(** * servicebot: the chat core of [server.mjs]

    A shallow embedding of the session store, the retrying backend call,
    the context summariser, the completion detector / ticket-field extractor
    and the main chat handler of [src/server.mjs], with the properties its
    design document states about them.

    Modelling conventions.
    - A JavaScript string is a [string]; one character of the model is one
      code unit below 256 (the Latin-1 range).  Case folding and the white
      space class are the ECMAScript ones restricted to that range.
    - The three regular expressions of the source are fixed; each is embedded
      as the matcher the ECMAScript backtracking semantics gives for it
      (leftmost match, lazy [[\s\S]*?], greedy [\s*]).
    - The handlers are [async]; a turn is modelled as one uninterrupted run
      (no two turns interleave), in a state-and-exception monad over the
      process state.  The outside world (OpenAI, Jira) is an oracle indexed
      by the number of external calls made so far; outgoing mail is only
      recorded.
    - [console.log] output is not part of the state. *)

From Stdlib Require Import String Ascii NArith ZArith Lia List Bool.
From Stdlib Require QArith.
From stdpp Require Import base option gmap strings list.

(** ** Characters and the string built-ins the source uses *)

Module Js.

Local Open Scope N_scope.

Definition code (c : ascii) : N := N_of_ascii c.

(** ECMAScript [WhiteSpace] and [LineTerminator] below 256: TAB, LF, VT, FF,
    CR, SP, NBSP.  Both [\s] and [String.prototype.trim] use this class. *)
Definition is_white_space (c : ascii) : bool :=
  let n := code c in
  (n =? 9) || (n =? 10) || (n =? 11) || (n =? 12) || (n =? 13)
  || (n =? 32) || (n =? 160).

(** [Canonicalize] of a case-insensitive, non-unicode RegExp: the upper case
    of the code unit when that is again one code unit.  Two code units of
    the range lose their upper case to code points outside it (0xB5 and
    0xFF) and 0xDF has a two-unit upper case; they stay fixed, which keeps
    the induced equivalence on the range exact. *)
Definition canonicalize (c : ascii) : ascii :=
  let n := code c in
  if ((97 <=? n) && (n <=? 122))
     || ((224 <=? n) && (n <=? 254) && negb (n =? 247))
  then ascii_of_N (n - 32) else c.

(** [String.prototype.toLowerCase], one code unit at a time. *)
Definition lower_char (c : ascii) : ascii :=
  let n := code c in
  if ((65 <=? n) && (n <=? 90))
     || ((192 <=? n) && (n <=? 222) && negb (n =? 215))
  then ascii_of_N (n + 32) else c.

Fixpoint toLowerCase (s : string) : string :=
  match s with
  | EmptyString => EmptyString
  | String c s' => String (lower_char c) (toLowerCase s')
  end.

Fixpoint starts_with (pat s : string) : bool :=
  match pat, s with
  | EmptyString, _ => true
  | String p pat', String c s' => if Ascii.eqb p c then starts_with pat' s' else false
  | String _ _, EmptyString => false
  end.

(** [String.prototype.includes]. *)
Fixpoint includes (s pat : string) : bool :=
  starts_with pat s
  || match s with
     | EmptyString => false
     | String _ s' => includes s' pat
     end.

Fixpoint trimStart (s : string) : string :=
  match s with
  | EmptyString => EmptyString
  | String c s' => if is_white_space c then trimStart s' else s
  end.

Fixpoint trimEnd (s : string) : string :=
  match s with
  | EmptyString => EmptyString
  | String c s' =>
      match trimEnd s' with
      | EmptyString => if is_white_space c then EmptyString else String c EmptyString
      | r => String c r
      end
  end.

(** [String.prototype.trim]. *)
Definition trim (s : string) : string := trimEnd (trimStart s).

(** [a || b] on strings that may be [undefined]: the empty string and
    [undefined] are falsy. *)
Definition or_else (a : option string) (b : string) : string :=
  match a with
  | Some (String c s) => String c s
  | _ => b
  end.

Fixpoint all_chars (P : ascii -> bool) (s : string) : bool :=
  match s with
  | EmptyString => true
  | String c s' => P c && all_chars P s'
  end.

(** [lacks c s]: the code unit [c] does not occur in [s]. *)
Definition lacks (c : ascii) (s : string) : bool :=
  all_chars (fun x => negb (Ascii.eqb x c)) s.

End Js.

(** ** The regular expressions of the source *)

Module RegExp.
Import Js.

Definition char_eq_ci (p c : ascii) : bool :=
  Ascii.eqb (canonicalize p) (canonicalize c).

(** A literal under the [i] flag, anchored at the current position; the
    result is what follows the match. *)
Fixpoint literal_ci (pat s : string) : option string :=
  match pat with
  | EmptyString => Some s
  | String p pat' =>
      match s with
      | EmptyString => None
      | String c s' => if char_eq_ci p c then literal_ci pat' s' else None
      end
  end.

(** [RegExp.prototype.exec] without the sticky flag: the pattern [m] is
    tried at every position from the left; the result is the text before
    the leftmost position where it matches, and what [m] returned there. *)
Fixpoint search {R : Type} (m : string -> option R) (s : string)
  : option (string * R) :=
  match m s with
  | Some r => Some (EmptyString, r)
  | None =>
      match s with
      | EmptyString => None
      | String c s' =>
          match search m s' with
          | Some (pre, r) => Some (String c pre, r)
          | None => None
          end
      end
  end.

(** [([\s\S]*?)lit]: the lazy star takes the shortest run of code units
    after which [lit] matches; the result is (capture, rest). *)
Definition lazy_until (lit : string) (s : string) : option (string * string) :=
  search (literal_ci lit) s.

(** [<tag>([\s\S]*?)<\/tag>] with the [i] flag, anchored. *)
Definition tag_pair (tag : string) (s : string) : option (string * string) :=
  match literal_ci ("<" +:+ tag +:+ ">") s with
  | Some rest => lazy_until ("</" +:+ tag +:+ ">") rest
  | None => None
  end.

(** [\s*\[\[ORDER_COMPLETED\]\]\s*] with the [i] flag, anchored: the
    number of code units the match covers.  Both stars are greedy, and the
    literal starts with a code unit outside [\s], so giving back white
    space can never turn a failure into a match. *)
Definition marker_length (s : string) : option nat :=
  match literal_ci "[[ORDER_COMPLETED]]" (trimStart s) with
  | Some r => Some (String.length s - String.length (trimStart r))%nat
  | None => None
  end.

(** [s.replace(re, "")] with the [g] flag for a pattern that never matches
    the empty string: scan from the left; a match starting here is dropped
    whole and the scan resumes right after it ([skip] counts what is left
    of the match being dropped); otherwise the code unit is kept. *)
Fixpoint remove_all (len : string -> option nat) (skip : nat) (s : string)
  : string :=
  match s with
  | EmptyString => EmptyString
  | String c s' =>
      match skip with
      | S k => remove_all len k s'
      | O =>
          match len s with
          | Some (S k) => remove_all len k s'
          | _ => String c (remove_all len O s')
          end
      end
  end.

End RegExp.

(** ** Ticket extraction and completion detection (server.mjs 269-301) *)

Record TicketFields := {
  summary : option string;
  description : option string;
  category : option string
}.

Definition get (text : string) (tag : string) : option string :=
  match RegExp.search (RegExp.tag_pair tag) text with
  | Some (_, (inner, _)) => Some (Js.trim inner)
  | None => None
  end.

Definition extractTicketFields (text : string) : TicketFields :=
  {| summary := get text "su";
     description := get text "de";
     category := get text "ca" |}.

Definition isOrderCompleted (reply : string) : bool :=
  Js.includes (Js.toLowerCase reply) "[[order_completed]]".

Definition stripOrderCompletedTag (reply : string) : string :=
  Js.trim (RegExp.remove_all RegExp.marker_length O reply).

Definition stripTicketBlock (reply : string) : string :=
  Js.trim
    match RegExp.search (RegExp.tag_pair "ticket") reply with
    | Some (pre, (_, rest)) => pre +:+ rest
    | None => reply
    end.

Definition LF : string := String (ascii_of_N 10) EmptyString.


(** ** Values, messages and the outside world *)

(** The values a session identifier can take when it comes out of a JSON or
    form-encoded request body ([JNaN] apart, which only arithmetic yields).
    Objects and arrays are left out: they are truthy and [Map] compares them
    by identity. *)
Inductive JsValue :=
| JUndefined
| JNull
| JBool (b : bool)
| JNum (z : Z)
| JNaN
| JStr (s : string).

Global Instance JsValue_eq_dec : EqDecision JsValue.
Proof. solve_decision. Defined.

Definition JsValue_encode (v : JsValue) : (unit + unit) + (bool + (Z + (unit + string))) :=
  match v with
  | JUndefined => inl (inl tt)
  | JNull => inl (inr tt)
  | JBool b => inr (inl b)
  | JNum z => inr (inr (inl z))
  | JNaN => inr (inr (inr (inl tt)))
  | JStr s => inr (inr (inr (inr s)))
  end.

Definition JsValue_decode (x : (unit + unit) + (bool + (Z + (unit + string)))) : JsValue :=
  match x with
  | inl (inl _) => JUndefined
  | inl (inr _) => JNull
  | inr (inl b) => JBool b
  | inr (inr (inl z)) => JNum z
  | inr (inr (inr (inl _))) => JNaN
  | inr (inr (inr (inr s))) => JStr s
  end.

Global Instance JsValue_countable : Countable JsValue.
Proof.
  apply (inj_countable' JsValue_encode JsValue_decode).
  intros []; reflexivity.
Defined.

(** [ToBoolean]. *)
Definition truthy (v : JsValue) : bool :=
  match v with
  | JUndefined | JNull | JNaN => false
  | JBool b => b
  | JNum z => negb (z =? 0)%Z
  | JStr s => negb (String.eqb s "")
  end.

Inductive Role := system | user | assistant.

Record Message := { role : Role; content : string }.

(** The argument of [client.responses.create]. *)
Record Payload := {
  model : string;
  input : list Message;
  max_output_tokens : option Z;
  temperature : option QArith_base.Q
}.

(** What the handlers read of a response: [output_text], which may be
    missing.  ([usage] is only logged.) *)
Record Response := { output_text : option string }.

(** A thrown value: an error of the backend with the [status] it carries, if
    any, or the [TypeError] of a property read on [undefined]. *)
Inductive JsError :=
| ApiError (status : option Z)
| TypeError.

Exercise prompt - I'd like every line with the string "regular" copied from the listing.

Response to the task -
    - The three regular expressions of the source are fixed; each is embedded
(** ** The regular expressions of the source *)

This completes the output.